Expert says weak contract causes confusion over UW president’s firing
The University of Wisconsin Board of Regents is searching for its next leader of the state university system after firing UW system President Jay Rothman with little public explanation as to why.
One expert offered an immediate suggestion for the next hire: Write a stronger contract.
“In terms of Rothman’s contract, it is one of the thinnest we’ve seen for a position this important,” said George Mason University professor emeritus James Finkelstein, who reviewed the contract at the Milwaukee Journal Sentinel’s request. “Overall, this reads more like a basic appointment letter than a serious executive contract.”
Finkelstein and his colleague, Judith Wilde, have reviewed more than 300 university presidential contracts across the country and developed a framework for what strong executive agreements should include.
Rothman’s four-page contract for a $600,000-a-year job leading a 165,000-student system and $7 billion budget addresses only a small part of what it should, Finkelstein said.
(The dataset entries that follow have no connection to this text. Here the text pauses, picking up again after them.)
(* ===== verification/ActivationProps.v ===== *)
(** * What every activation satisfies

    The properties of [activate_customer_bundle], proved in the calculus of [Tasks]
    against arbitrary product code, scopes and kernel slots. *)
From S2P Require Import Prelude PyText Prog Tasks Scopes PluginModels Effects Bundle CustomerBundle Activation.
Open Scope string_scope.
Open Scope list_scope.

Module ActivationProps.
Import Tasks Activation.

Section Properties.
Context `{Packaging} `{ConfigModels} {C V : Type} `{EqDecision C} `{EqDecision V} (isinstance : V -> C -> res bool).
Context (config_eq : config -> config -> bool) (config_isinstance : config -> ConfigModel -> bool).
Context (profile_contract customer360_contract : C).
Context (root : nat) (root_bindings : ServiceBindings C V) (tenant_id : string).
Abbreviation ev := (event (@ans _ _ C V)).
Abbreviation act := (@M _ _ C V).
Abbreviation item := (PreparedProduct (C := C) (V := V)).

(** ** What is held where

    [opened h t]: [t] is the tenant scope; [held h label d]: the disposer [d] was
    accepted by the tenant scope or by a child of it. *)
Definition opened (h : list ev) (t : nat) : Prop := (QChild root ("tenant:" +:+ tenant_id) ~> inr t) ∈ h.
Definition below (h : list ev) (s : nat) : Prop := exists t, opened h t /\ (s = t \/ exists n, (QChild t n ~> inr s) ∈ h).
Definition held (h : list ev) (label : string) (d : owned) : Prop := exists s, below h s /\ (QOwn s label d ~> None) ∈ h.

Lemma opened_mono h h' t : h ⊆ h' -> opened h t -> opened h' t.
Proof. intros Hs Ho. by apply Hs. Qed.

Lemma below_mono h h' s : h ⊆ h' -> below h s -> below h' s.
Proof. intros Hs (t & Ho & Hb). exists t. split; [by apply Hs|]. destruct Hb as [->|[n Hn]]; [by left|right]. exists n. by apply Hs. Qed.

Lemma held_mono h h' label d : h ⊆ h' -> held h label d -> held h' label d.
Proof. intros Hs (s & Hb & Ho). exists s. split; [by eapply below_mono|by apply Hs]. Qed.

(** The product and the result of a successful preparation *)
Definition as_prepared (e : ev) : option (ResolvedCustomerProduct * item) :=
  let 'existT q a := e in
  match q return ans q -> option (ResolvedCustomerProduct * item) with
  | QPrepare p _ => fun a => match a with inr (Some i) => Some (p, i) | _ => None end
  | _ => fun _ => None
  end a.

Definition as_provided (e : ev) : option (Provided360 (V := V)) :=
  let 'existT q a := e in
  match q return ans q -> option Provided360 with
  | QFactory _ => fun a => match a with inr c => Some c | _ => None end
  | _ => fun _ => None
  end a.

(** The release of the grants is held, or was asked for, unless a cancellation hit
    the registration itself. *)
Definition grants_released (aid : nat) (h : list ev) : Prop :=
  held h "capability-grants" (ReleaseGrants aid) \/ (exists r, (QRelease aid ~> r) ∈ h) \/
  exists s x, (QOwn s "capability-grants" (ReleaseGrants aid) ~> Some x) ∈ h /\ passes x = true.

Lemma grants_released_mono aid h h' : h ⊆ h' -> grants_released aid h -> grants_released aid h'.
Proof.
  intros Hs [Hh|[[r Hr]|(s & x & Hx & Hp)]]; [left; by eapply held_mono|right; left; exists r; by apply Hs|right; right].
  exists s, x. split; [by apply Hs|done].
Qed.

(** The kernel's obligations: whatever product code handed over is staged, or held
    by the tenant's tree. *)
Record tracked (aid : nat) (h : list ev) (l : locals) : Prop := MkTracked {
  tr_tenant : forall t, opened h t -> lo_tenant l = Some t;
  tr_prepared : forall p n (i : item) k, (QPrepare p n ~> inr (Some i)) ∈ h -> pr_cleanup i = Some k ->
    (prepared_label (rp_product_id p), PreparedCleanup k) ∈ lo_staged l \/ held h (prepared_label (rp_product_id p)) (PreparedCleanup k);
  tr_customer360 : forall d c, (QFactory d ~> inr c) ∈ h -> pv_has_close c = true ->
    ("customer360", CloseCustomer360 (pv_value c)) ∈ lo_staged l \/ held h "customer360" (CloseCustomer360 (pv_value c));
  tr_grants : forall t ps, (QBind t ps aid ~> None) ∈ h -> grants_released aid h;
}.

(** Events that create no obligation *)
Definition calm (e : ev) : Prop :=
  let 'existT q a := e in
  match q return ans q -> Prop with
  | QPrepare _ _ => fun a => match a with inr (Some _) => False | _ => True end
  | QFactory _ => fun a => match a with inr _ => False | _ => True end
  | QBind _ _ _ => fun a => match a with None => False | _ => True end
  | QChild _ n => fun a => match a with inr _ => n <> "tenant:" +:+ tenant_id | _ => True end
  | _ => fun _ => True
  end a.

Lemma tracked_calm aid new h l : Forall calm new -> tracked aid h l -> tracked aid (new ++ h) l.
Proof.
  intros Hc [Ht Hp Hf Hg]. rewrite Forall_forall in Hc. assert (Hs : h ⊆ new ++ h) by set_solver. split.
  - intros t [Hn|Ho]%elem_of_app; [by destruct (Hc _ Hn)|auto].
  - intros p n i k [Hn|Ho]%elem_of_app Hk; [by destruct (Hc _ Hn)|]. destruct (Hp p n i k Ho Hk); [by left|right]. by eapply held_mono.
  - intros d c [Hn|Ho]%elem_of_app Hk; [by destruct (Hc _ Hn)|]. destruct (Hf d c Ho Hk); [by left|right]. by eapply held_mono.
  - intros t ps [Hn|Ho]%elem_of_app; [by destruct (Hc _ Hn)|]. eapply grants_released_mono; [exact Hs|by eapply Hg].
Qed.

Lemma tracked_calm1 aid e h l : calm e -> tracked aid h l -> tracked aid (e :: h) l.
Proof. intros Hc. apply (tracked_calm aid [e]). by repeat constructor. Qed.

(** More staged disposers never hurt. *)
Lemma tracked_stage aid h l label d : tracked aid h l -> tracked aid h (stage label d l).
Proof.
  intros [Ht Hp Hf Hg]. split; [done| | |done].
  - intros p n i k Hi Hk. destruct (Hp p n i k Hi Hk); [left|by right]. simpl. set_solver.
  - intros d' c Hi Hk. destruct (Hf d' c Hi Hk); [left|by right]. simpl. set_solver.
Qed.

(** A label whose staged disposers are all held can be dropped. *)
Lemma tracked_unstage aid h l label :
  (forall d, (label, d) ∈ lo_staged l -> held h label d) -> tracked aid h l -> tracked aid h (unstage label l).
Proof.
  intros Hd [Ht Hp Hf Hg]. split; [done| | |done].
  - intros p n i k Hi Hk. destruct (Hp p n i k Hi Hk) as [Hin|?]; [|by right].
    destruct (decide (prepared_label (rp_product_id p) = label)) as [Hl|Hl].
    + right. rewrite Hl in *. by apply Hd.
    + left. simpl. by apply list_elem_of_filter.
  - intros d' c Hi Hk. destruct (Hf d' c Hi Hk) as [Hin|?]; [|by right].
    destruct (decide ("customer360" = label)) as [Hl|Hl].
    + right. rewrite Hl in *. by apply Hd.
    + left. simpl. by apply list_elem_of_filter.
Qed.

(** ** Staging *)
Context (plan : CustomerBundlePlan) (aid : nat).
Abbreviation prepared_list := (list (ResolvedCustomerProduct * item)).

(** Questions that make something visible outside the kernel, or need validated products *)
Definition visible (e : ev) : Prop :=
  match projT1 e with
  | QRegister _ _ _ | QFactory _ | QChild _ _ | QOwn _ _ _ | QBind _ _ _ | QPolicy _ | QInstallBundle _ _ | QInstall _ _ _
  | QPublish _ _ => True
  | _ => False
  end.

Definition installs (e : ev) : Prop := match projT1 e with QInstall _ _ _ | QPublish _ _ => True | _ => False end.

(** What was returned by [prepare] and what every check said of it *)
Definition ready (h : list ev) (p : ResolvedCustomerProduct) : Prop :=
  exists n i c base b bp, (QPrepare p n ~> inr (Some i)) ∈ h /\ pr_descriptor i = rp_descriptor p /\
    (QReadConfig p ~> c) ∈ h /\ same_config config_eq c (config_snapshot p) = true /\
    derive isinstance root_bindings TENANT [] = Ok base /\ derive isinstance base PRODUCT (pr_bindings i) = Ok b /\
    sb_contains b (PROFILE_PROVIDER profile_contract) = true /\
    resolve_bundle_plan (rp_descriptor p) (pr_bundles i) (inr (cp_harness_version plan)) = inr bp.

(** All bundles of the product's plan are installed *)
Definition bundled (h : list ev) (p : ResolvedCustomerProduct) : Prop :=
  exists n i bp, (QPrepare p n ~> inr (Some i)) ∈ h /\
    resolve_bundle_plan (rp_descriptor p) (pr_bundles i) (inr (cp_harness_version plan)) = inr bp /\
    Forall (fun b => exists s, (QInstallBundle b s ~> None) ∈ h) (bp_bundles bp).

Definition guarded (h : list ev) (e : ev) : Prop :=
  (visible e -> Forall (ready h) (cp_products plan)) /\ (installs e -> Forall (bundled h) (cp_products plan)).

Lemma ready_mono h h' p : h ⊆ h' -> ready h p -> ready h' p.
Proof.
  intros Hs (n & i & c & base & b & bp & Hp & Hd & Hr & Hrest). exists n, i, c, base, b, bp.
  split; [by apply Hs|]. split; [done|]. split; [by apply Hs|done].
Qed.

Lemma bundled_mono h h' p : h ⊆ h' -> bundled h p -> bundled h' p.
Proof.
  intros Hs (n & i & bp & Hp & Hr & Hb). exists n, i, bp. split; [by apply Hs|]. split; [done|].
  eapply Forall_impl; [exact Hb|]. intros b [s Hi]. exists s. by apply Hs.
Qed.

Definition copied (i : item) (c : config) : item :=
  MkPreparedProduct (pr_descriptor i) c (pr_bindings i) (pr_install i) (pr_cleanup i) (pr_bundles i).

Definition prep (h : list ev) (ri : ResolvedCustomerProduct * item) : Prop :=
  exists n i c, (QPrepare ri.1 n ~> inr (Some i)) ∈ h /\ ri.2 = copied i c.

Lemma prep_mono h h' ri : h ⊆ h' -> prep h ri -> prep h' ri.
Proof. intros Hs (n & i & c & Hp & Hc). exists n, i, c. split; [by apply Hs|done]. Qed.

(** The staged disposers are the cleanups of prepared products and the [close] of
    the provider [c]. *)
Definition staged_from (prepared : prepared_list) (c : option Provided360) (l : locals (V := V)) : Prop :=
  forall label d, (label, d) ∈ lo_staged l ->
    (exists ri n, ri ∈ prepared /\ label = prepared_label (rp_product_id ri.1) /\ pr_cleanup ri.2 = Some n /\ d = PreparedCleanup n) \/
    exists v, c = Some v /\ label = "customer360" /\ d = CloseCustomer360 (pv_value v).

Lemma prepared_label_inj q q' : prepared_label q = prepared_label q' -> q = q'.
Proof. by intros [=]. Qed.

Lemma staged_from_app prepared ri c l : staged_from prepared c l -> staged_from (prepared ++ [ri]) c l.
Proof.
  intros Hs label d Hd. destruct (Hs label d Hd) as [(ri' & n & Hin & Hrest)|?]; [left|by right]. exists ri', n. split; [set_solver|done].
Qed.

Lemma staged_from_stage prepared ri c l n : staged_from prepared c l -> pr_cleanup ri.2 = Some n ->
  staged_from (prepared ++ [ri]) c (stage (prepared_label (rp_product_id ri.1)) (PreparedCleanup n) l).
Proof.
  intros Hs Hc label d [Hd|Hd]%elem_of_app; [by apply (staged_from_app prepared ri c l Hs)|].
  apply list_elem_of_singleton in Hd. injection Hd as Hq Hd. left. exists ri, n. split_and!; [set_solver|done..].
Qed.

Lemma staged_from_unstage prepared c l label : staged_from prepared c l -> staged_from prepared c (unstage label l).
Proof. intros Hs label' d Hd. apply list_elem_of_filter in Hd as [_ Hd]. by apply Hs. Qed.

Definition failing : kexc -> locals -> list ev -> Prop := fun _ l h => tracked aid h l.

Lemma prepare_one_wp activators prepared p l h :
  tracked aid h l -> lo_tenant l = None -> staged_from prepared None l ->
  mwp guarded (prepare_one activators prepared p) l h
    (fun r l' h' => exists ri, r = prepared ++ [ri] /\ ri.1 = p /\ prep h' ri /\ h ⊆ h' /\ tracked aid h' l' /\ lo_tenant l' = None /\ staged_from r None l')
    failing.
Proof.
  intros Ht Hn Hs. unfold prepare_one. destruct (dget (rp_product_id p) activators) as [a|]; [|exact Ht].
  apply mwp_bind, mwp_rethrow, mwp_ask. intros r. split; [by split|]. destruct r as [x|[i|]]; [by apply tracked_calm1| |by apply tracked_calm1].
  set (h1 := (QPrepare p (ac_prepare a) ~> inr (Some i)) :: h).
  set (l1 := match pr_cleanup i with Some n => stage (prepared_label (rp_product_id p)) (PreparedCleanup n) l | None => l end).
  assert (Hs1 : h ⊆ h1) by set_solver.
  assert (Hstep : mwp guarded (match pr_cleanup i with
      | Some n => update (stage (prepared_label (rp_product_id p)) (PreparedCleanup n)) | None => ret () end) l h1
      (fun _ l' h' => l' = l1 /\ h' = h1) failing) by (unfold l1; destruct (pr_cleanup i); by split).
  assert (Ht1 : tracked aid h1 l1).
  { destruct Ht as [Ha Hb Hc Hd]. assert (Hin : forall e, e ∈ h1 -> e = (QPrepare p (ac_prepare a) ~> inr (Some i)) \/ e ∈ h) by set_solver. split.
    - intros t [Ho|Ho]%Hin; [done|]. unfold l1. destruct (pr_cleanup i); by apply Ha.
    - intros p' n' i' k [Ho|Ho]%Hin Hk.
      + apply (f_equal as_prepared) in Ho. simpl in Ho. simplify_eq. left. unfold l1. rewrite Hk. simpl. set_solver.
      + destruct (Hb p' n' i' k Ho Hk) as [Hin'|Hh]; [left|right; by eapply held_mono]. unfold l1. destruct (pr_cleanup i); [simpl; set_solver|done].
    - intros d c [Ho|Ho]%Hin Hk; [done|].
      destruct (Hc d c Ho Hk) as [Hin'|Hh]; [left|right; by eapply held_mono]. unfold l1. destruct (pr_cleanup i); [simpl; set_solver|done].
    - intros t ps [Ho|Ho]%Hin; [done|]. eapply grants_released_mono; [exact Hs1|by eapply Hd]. }
  assert (Hn1 : lo_tenant l1 = None) by (unfold l1; by destruct (pr_cleanup i)).
  apply mwp_bind. refine (mwp_mono _ _ _ _ _ _ _ _ _ _ Hstep); [|auto]. intros _ l' h' [-> ->].
  apply mwp_bind, mwp_rethrow, mwp_ask. intros r. split; [by split|]. destruct r as [x|c]; [by apply tracked_calm1|].
  exists (p, copied i c). split_and!; [done..| | |by apply tracked_calm1|done|].
  - exists (ac_prepare a), i, c. split; [|done]. right. left.
  - set_solver.
  - change (staged_from (prepared ++ [(p, copied i c)]) None l1). unfold l1. destruct (pr_cleanup i) as [n|] eqn:Hc.
    + by apply (staged_from_stage prepared (p, copied i c)).
    + by apply staged_from_app.
Qed.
Most importantly, it falls short on the provisions that matter most when a presidency ends badly.
Wisconsin law gives the board broad authority to remove the president. But it doesn’t distinguish between a routine leadership change and a president committing the most serious institutional breach.
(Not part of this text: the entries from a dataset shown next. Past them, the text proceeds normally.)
(** The step all releases and the publication share: the object of [a] becomes
    ready, its slot stays or goes. *)
Lemma inv_mark k k' calls calls' pub pub' i a t :
  inv k calls pub -> dget t (k_slots k) = Some i -> (exists r, token_at k i a r) -> marked k k' i -> ends a calls calls' ->
  sl_activation_id <$> k_objects k' = sl_activation_id <$> k_objects k ->
  (k_slots k' = k_slots k \/ k_slots k' = dpop t (k_slots k)) ->
  (forall t' a', (t', a') ∈ pub' -> (t', a') ∈ pub \/ a' = a) ->
  (forall t' e, dget t' (k_poisoned k') = Some e -> dget t' (k_poisoned k) = Some e \/ (t' = t /\ k_slots k' = dpop t (k_slots k))) ->
  (forall j s, j <> i -> k_objects k' !! j = Some s -> k_objects k !! j = Some s) ->
  inv k' calls' pub'.
Proof.
  intros Hinv Ht [r0 Ha] (Hlen & Hj & Hi & Hni) [Ho Hk Hw Hr] Htok Hsl Hpub Hpo Hobj. pose proof (iv_tokens _ _ _ Hinv) as Hnd.
  assert (Hup : forall j b r, token_at k j b r -> token_at k' j b r \/ (j = i /\ token_at k' j b true)).
  { intros j b r Hb. destruct (decide (j = i)) as [->|Hne]; [right; split; [done|]; apply Hi; by exists r|left; by apply Hj]. }
  assert (Hready : forall j b, token_at k j b true -> token_at k' j b true) by (intros j b Hb; destruct (Hup j b true Hb) as [?|[_ ?]]; done).
  assert (Hget : forall t' j, dget t' (k_slots k') = Some j -> dget t' (k_slots k) = Some j).
  { intros t' j. destruct Hsl as [->| ->]; [done|]. rewrite dget_dpop by exact (iv_keys _ _ _ Hinv). by case_decide. }
  assert (Hother : forall t' j, dget t' (k_slots k) = Some j -> j <> i -> dget t' (k_slots k') = Some j).
  { intros t' j Hd Hne. destruct Hsl as [->| ->]; [done|]. rewrite dget_dpop by exact (iv_keys _ _ _ Hinv). case_decide; [congruence|done]. }
  split.
  - by rewrite Htok.
  - destruct Hsl as [->| ->]; [exact (iv_keys _ _ _ Hinv)|apply dpop_NoDup, (iv_keys _ _ _ Hinv)].
  - intros t' j Hd%Hget. destruct (iv_slots _ _ _ Hinv t' j Hd) as (b & r & Hb). destruct (Hup j b r Hb) as [?|[_ ?]]; eauto.
  - intros t1 t2 j H1%Hget H2%Hget. by eapply (iv_distinct _ _ _ Hinv).
  - intros j b Hb. destruct (decide (j = i)) as [->|Hne]; [by destruct (Hni b)|]. apply Hj in Hb as Hb'; [|done].
    destruct (iv_unready _ _ _ Hinv j b Hb') as (t' & c & Hd & Hc). exists t', c. split; [by apply Hother|]. apply Hk; [done|].
    intros ->. destruct (token_unique k j i a false r0 Hnd Hb' Ha). done.
  - intros c t' b Hc. destruct (Ho c t' b Hc) as [Hc' Hba]. destruct (iv_activating _ _ _ Hinv c t' b Hc') as (j & Hd & Hb).
    assert (Hne : j <> i). { intros ->. destruct Hb as (s & Hs & Hsa & _), Ha as (s0 & Hs0 & Hsa0 & _). simplify_eq. }
    exists j. split; [by apply Hother|by apply Hj].
  - intros c c' t1 t2 b [H1 _]%Ho [H2 _]%Ho. by eapply (iv_calls _ _ _ Hinv).
  - intros t' b [Hin| ->]%Hpub; [|exists i; apply Hi; by exists r0]. destruct (iv_pub _ _ _ Hinv t' b Hin) as [j Hb]. exists j. by apply Hready.
  - intros c slots ti Hc%Hw Hin. rewrite Hlen. by eapply (iv_waiting _ _ _ Hinv).
  - intros c slots cl ti (slots' & Hc & Hs)%Hr Hin. destruct (iv_releasing _ _ _ Hinv c slots' cl ti Hc) as [b Hb]; [by apply Hs|].
    exists b. by apply Hready.
  - intros t' e [He|[-> Hpop]]%Hpo.
    + destruct (dget t' (k_slots k')) as [j|] eqn:Hd; [|done]. apply Hget in Hd. by rewrite (iv_poison _ _ _ Hinv t' e He) in Hd.
    + rewrite Hpop, dget_dpop by exact (iv_keys _ _ _ Hinv). by rewrite decide_True.
  - intros j s Hs Hrs. destruct (decide (j = i)) as [->|Hne]; [exfalso; apply (Hni (sl_activation_id s)); by exists s|].
    by eapply (iv_inactive _ _ _ Hinv), Hrs; apply Hobj.
Qed.

Lemma owned_slot_Some t a k i s : owned_slot t a k = Some (i, s) ->
  dget t (k_slots k) = Some i /\ k_objects k !! i = Some s /\ sl_activation_id s = a.
Proof.
  unfold owned_slot. destruct (dget t (k_slots k)) as [j|] eqn:Hd; [|done]. destruct (k_objects k !! j) as [s'|] eqn:Hs; [|done].
  case_decide; [|done]. intros [= <- <-]. done.
Qed.

Lemma activating_owned k calls pub c t a : inv k calls pub -> calls !! c = Some (Activating t a) ->
  exists i s, owned_slot t a k = Some (i, s) /\ sl_ready s = false.
Proof.
  intros Hinv Hc. destruct (iv_activating _ _ _ Hinv c t a Hc) as (i & Hd & s & Hs & Ha & Hr). exists i, s.
  unfold owned_slot. rewrite Hd, Hs, decide_True by done. done.
Qed.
This is where a contract would offer clarity by differentiating between removal for cause and removal without cause, Finkelstein said. But Rothman’s does not, leaving the institution financially, legally and reputationally vulnerable.
A well-drafted contract specifies different financial consequences for presidents removed due to the board’s loss of confidence as opposed to more serious reasons, such as financial misconduct, ethical violations, criminal conduct or major breach of duty.
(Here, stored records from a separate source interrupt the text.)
(** The same call again, later: other identifiers, readings and answers *)
Definition retry (st : Store) (o : op) (read' : string -> merror + PrivateClaim) (id1 id2 : string) (n1 n2 n3 : Z) : op :=
  match o with
  | OBind scope source subject entity expected key _ => OBind scope source subject entity expected key n1
  | OConfigure scope args key _ _ _ => OConfigure scope args key n1 n2 n3
  | OPropose _ scope claim_id key _ _ _ => OPropose st scope claim_id key read' id1 n1
  | OCurate scope cid action reason expected key _ _ _ => OCurate scope cid action reason expected key id1 id2 n1
  | OWithdraw _ scope claim_id reason key _ _ => OWithdraw st scope claim_id reason key read' n1
  end.

(** Any operations in between, by anyone *)
Definition step (st st' : Store) : Prop := exists o r, admissible st o /\ exec o st = inr (r, st').

Lemma steps_records st st' : rtc step st st' -> c_idempotency st ⊆ c_idempotency st'.
Proof. induction 1 as [|st1 st2 st3 (o & r & Ha & Hx)]; [done|]. etransitivity; [by eapply exec_records|done]. Qed.

(** Retries are idempotent: once a call has succeeded, the same call again,
    however much later, returns the same result and changes nothing, whatever
    identifiers, clock readings and profile answers it would now get; and a call
    that reuses its key for something else (another fingerprint) is refused. *)
Theorem retries_are_idempotent st o r st1 st2 : admissible st o -> exec o st = inr (r, st1) -> rtc step st1 st2 ->
  (forall read' id1 id2 n1 n2 n3, exec (retry st2 o read' id1 id2 n1 n2 n3) st2 = inr (r, st2)) /\
  (forall o2 k fp fp2, op_key o = inr (k, fp) -> op_key o2 = inr (k, fp2) -> fp <> fp2 -> seen o2 st2 = st2 ->
     exec o2 st2 = inl (MemoryCapabilityError IDEMPOTENCY_CONFLICT)).
Proof.
  intros Ha Hx Hs. destruct (exec_recorded _ _ _ _ Ha Hx) as ([k fp] & Hk & Hr).
  assert (Hr2 : c_idempotency st2 !! k = Some (fp, r)) by (eapply lookup_weaken; [exact Hr|by apply steps_records]). split.
  - intros read' id1 id2 n1 n2 n3. destruct (exec_keyed (retry st2 o read' id1 id2 n1 n2 n3)) as [f ->].
    assert (op_key (retry st2 o read' id1 id2 n1 n2 n3) = inr (k, fp)) as -> by (by destruct o).
    assert (seen (retry st2 o read' id1 id2 n1 n2 n3) st2 = st2) as -> by (by destruct o). simpl.
    unfold replay. rewrite Hr2. by rewrite decide_True by done.
  - intros o2 k' fp' fp2 Hk' Hk2 Hne Hseen. rewrite Hk in Hk'. injection Hk' as <- <-. destruct (exec_keyed o2) as [f ->].
    rewrite Hk2, Hseen. simpl. unfold replay. rewrite Hr2. by rewrite decide_False by done.
Qed.

(** ** Revisions *)

(** Candidates stay what they are about, and revisions only grow. *)
Definition extends (st st' : Store) : Prop :=
  (forall id c, (id, c) ∈ c_candidates st -> exists c', (id, c') ∈ c_candidates st' /\ ca_tenant_id c' = ca_tenant_id c /\ ca_entity_id c' = ca_entity_id c) /\
  forall t e, revision_of st t e <= revision_of st' t e.

Lemma store_extends_trans st1 st2 st3 : extends st1 st2 -> extends st2 st3 -> extends st1 st3.
Proof.
  intros [Hc1 Hr1] [Hc2 Hr2]. split.
  - intros id c Hin. destruct (Hc1 id c Hin) as (c1 & Hin1 & Ht1 & He1). destruct (Hc2 id c1 Hin1) as (c2 & Hin2 & Ht2 & He2).
    exists c2. split_and!; [done|by rewrite Ht2|by rewrite He2].
  - intros t e. specialize (Hr1 t e). specialize (Hr2 t e). lia.
Qed.

Lemma extends_in_place st st' f : (forall c, same_candidate c (f c)) -> c_candidates st' = ((fun i => (i.1, f i.2)) <$> c_candidates st) ->
  (forall t e, revision_of st t e <= revision_of st' t e) -> extends st st'.
Proof.
  intros Hf Hcs Hr. split; [|done]. intros id c Hin. exists (f c). destruct (same_fields f Hf c) as (_ & -> & _ & -> & _).
  split; [|done]. rewrite Hcs. apply in_place_elem. by exists c.
Qed.

Lemma extends_withdraw st matches reason now w t : NoDup (c_candidates st).*1 -> withdraw st matches reason now = inr w ->
  extends st (withdrawn_store st t w).
Proof.
  intros Hnd Hw. apply (extends_in_place _ _ (withdrawn_candidate matches now)); [apply same_withdrawn|by apply withdraw_candidates in Hw|].
  intros t' e. unfold revision_of. simpl. rewrite bump_spec. case_decide; lia.
Qed.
Rothman’s does not. He will continue to be paid for the next six months, according to the contract. He told the Associated Press he’s unlikely to file a lawsuit over his firing.
“We’ll have to see how circumstances develop,” Rothman said. “I don’t think it’s likely that I would go in that direction. That’s not who I am.”
The UW system did not respond to criticism about the contract nor say whether it planned to draft a significantly different contract for the next person hired as president.
Finkelstein identified other gaps in Rothman’s contract:
- It requires the president be evaluated annually but doesn’t specify documentation requirements or consequences for negative results. Rothman told the Journal Sentinel he received feedback verbally and got no indication his termination was under consideration. Board President Amy Bogost said Rothman was not left uninformed.
- It lacks a non-disparagement clause, leaving both sides open to litigating the separation publicly.
- Unlike many university presidents who hold a concurrent faculty tenure appointment, Rothman came from outside academia entirely. The contract says nothing about what happens to Rothman’s status after his presidency ends.
- There is no clear statement about which separation decisions require full board action and which can be handled by the board president.
“When a public university system can remove its president without explanation but still seems to pay the same price whether it’s for misconduct or just a loss of confidence, the issue goes beyond secrecy,” he said. “It points to failed governance.”
That’s why this situation now appears so confused and so unclear, he added.